▶ **SOURCE MATERIAL**:
(** The body of [main] for a given input text: the text written to
    [std::cout] and the exit status. *)
Definition main_on (inp : string) (fuel calls : nat) : result (string * Z) :=
  let lexer := newLexer inp in
  '(tok, lexer') <- nextToken fuel lexer ;;
  out <- main_loop fuel calls tok lexer' ;;
  Ok (out, 0).

Definition main (fuel calls : nat) : result (string * Z) :=
  main_on let_statement fuel calls.

(** ** Two lexers on the same text at different offsets *)

(** [lp] reads [pre ++ input l] and stands [size pre] characters further
    than [l], which has not left its input. *)
Record shifted (pre : string) (l lp : Lexer) : Prop := mkShifted {
  sh_input : input lp = (pre ++ input l)%string;
  sh_position : position lp = size pre + position l;
  sh_inside : position l <= size (input l);
  sh_left : consistent l;
  sh_right : consistent lp
}.

(** The consistent state of a lexer on [inp] at position [p]. *)
Definition lexer_at (inp : string) (p : Z) : Lexer :=
  {| input := inp;
     position := p;
     readPosition := wrap (p + 1);
     ch := if p <? size inp then char_at inp p else NUL |}.

(** [le] reads [input l ++ ext] and stands where [l] stands, which has
    not left its input. *)
Record extended (ext : string) (l le : Lexer) : Prop := mkExtended {
  ex_input : input le = (input l ++ ext)%string;
  ex_position : position le = position l;
  ex_inside : position l <= size (input l);
  ex_left : consistent l;
  ex_right : consistent le
}.

(** * Properties *)

(** ** Strings *)

Lemma SIZE_MOD_eq : SIZE_MOD = 18446744073709551616.
Proof. reflexivity. Qed.

Lemma wrap_small (z : Z) : 0 <= z < SIZE_MOD -> wrap z = z.
Proof. intros H. unfold wrap. now apply Z.mod_small. Qed.

Lemma wrap_range (z : Z) : 0 <= wrap z < SIZE_MOD.
Proof. unfold wrap. apply Z.mod_pos_bound. rewrite SIZE_MOD_eq. lia. Qed.

Lemma size_nonneg (s : string) : 0 <= size s.
Proof. unfold size. lia. Qed.

Lemma get_lt (s : string) (n : nat) :
  (n < String.length s)%nat -> exists c, String.get n s = Some c.
Proof.
  revert n. induction s as [|a s IH]; intros n H; simpl in *; [lia|].
  destruct n as [|n]; [now exists a|]. apply IH. lia.
Qed.

Lemma substring_length (s : string) (n m : nat) :
  String.length (String.substring n m s) = Nat.min m (String.length s - n).
Proof.
  revert n m. induction s as [|a s IH]; intros n m.
  - destruct n, m; reflexivity.
  - destruct n as [|n].
    + destruct m as [|m]; [reflexivity|]. simpl. rewrite IH.
      rewrite Nat.sub_0_r. reflexivity.
    + simpl. apply IH.
Qed.

Lemma substring_split (s : string) (n m k : nat) :
  (String.substring n m s ++ String.substring (n + m) k s)%string
  = String.substring n (m + k) s.
Proof.
  revert n m. induction s as [|a s IH]; intros n m.
  - destruct n, m, k; reflexivity.
  - destruct n as [|n].
    + destruct m as [|m].
      * reflexivity.
      * simpl. f_equal. apply (IH O m).
    + simpl. apply IH.
Qed.

Lemma substring_all (s : string) (m : nat) :
  (String.length s <= m)%nat -> String.substring 0 m s = s.
Proof.
  revert m. induction s as [|a s IH]; intros m H.
  - destruct m; reflexivity.
  - simpl in H. destruct m as [|m]; [lia|]. simpl. f_equal. apply IH. lia.
Qed.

▶ **ABOUT THIS EXERCISE**: Above are the lines; repeat exactly the ones from the line containing "[std::cout] and the exit status. *)" down to the line containing "Proof. intros H.", both inclusive.

▶ **TASK ANSWER**:
    [std::cout] and the exit status. *)
Definition main_on (inp : string) (fuel calls : nat) : result (string * Z) :=
  let lexer := newLexer inp in
  '(tok, lexer') <- nextToken fuel lexer ;;
  out <- main_loop fuel calls tok lexer' ;;
  Ok (out, 0).

Definition main (fuel calls : nat) : result (string * Z) :=
  main_on let_statement fuel calls.

(** ** Two lexers on the same text at different offsets *)

(** [lp] reads [pre ++ input l] and stands [size pre] characters further
    than [l], which has not left its input. *)
Record shifted (pre : string) (l lp : Lexer) : Prop := mkShifted {
  sh_input : input lp = (pre ++ input l)%string;
  sh_position : position lp = size pre + position l;
  sh_inside : position l <= size (input l);
  sh_left : consistent l;
  sh_right : consistent lp
}.

(** The consistent state of a lexer on [inp] at position [p]. *)
Definition lexer_at (inp : string) (p : Z) : Lexer :=
  {| input := inp;
     position := p;
     readPosition := wrap (p + 1);
     ch := if p <? size inp then char_at inp p else NUL |}.

(** [le] reads [input l ++ ext] and stands where [l] stands, which has
    not left its input. *)
Record extended (ext : string) (l le : Lexer) : Prop := mkExtended {
  ex_input : input le = (input l ++ ext)%string;
  ex_position : position le = position l;
  ex_inside : position l <= size (input l);
  ex_left : consistent l;
  ex_right : consistent le
}.

(** * Properties *)

(** ** Strings *)

Lemma SIZE_MOD_eq : SIZE_MOD = 18446744073709551616.
Proof. reflexivity. Qed.

Lemma wrap_small (z : Z) : 0 <= z < SIZE_MOD -> wrap z = z.
Proof. intros H. unfold wrap. now apply Z.mod_small. Qed.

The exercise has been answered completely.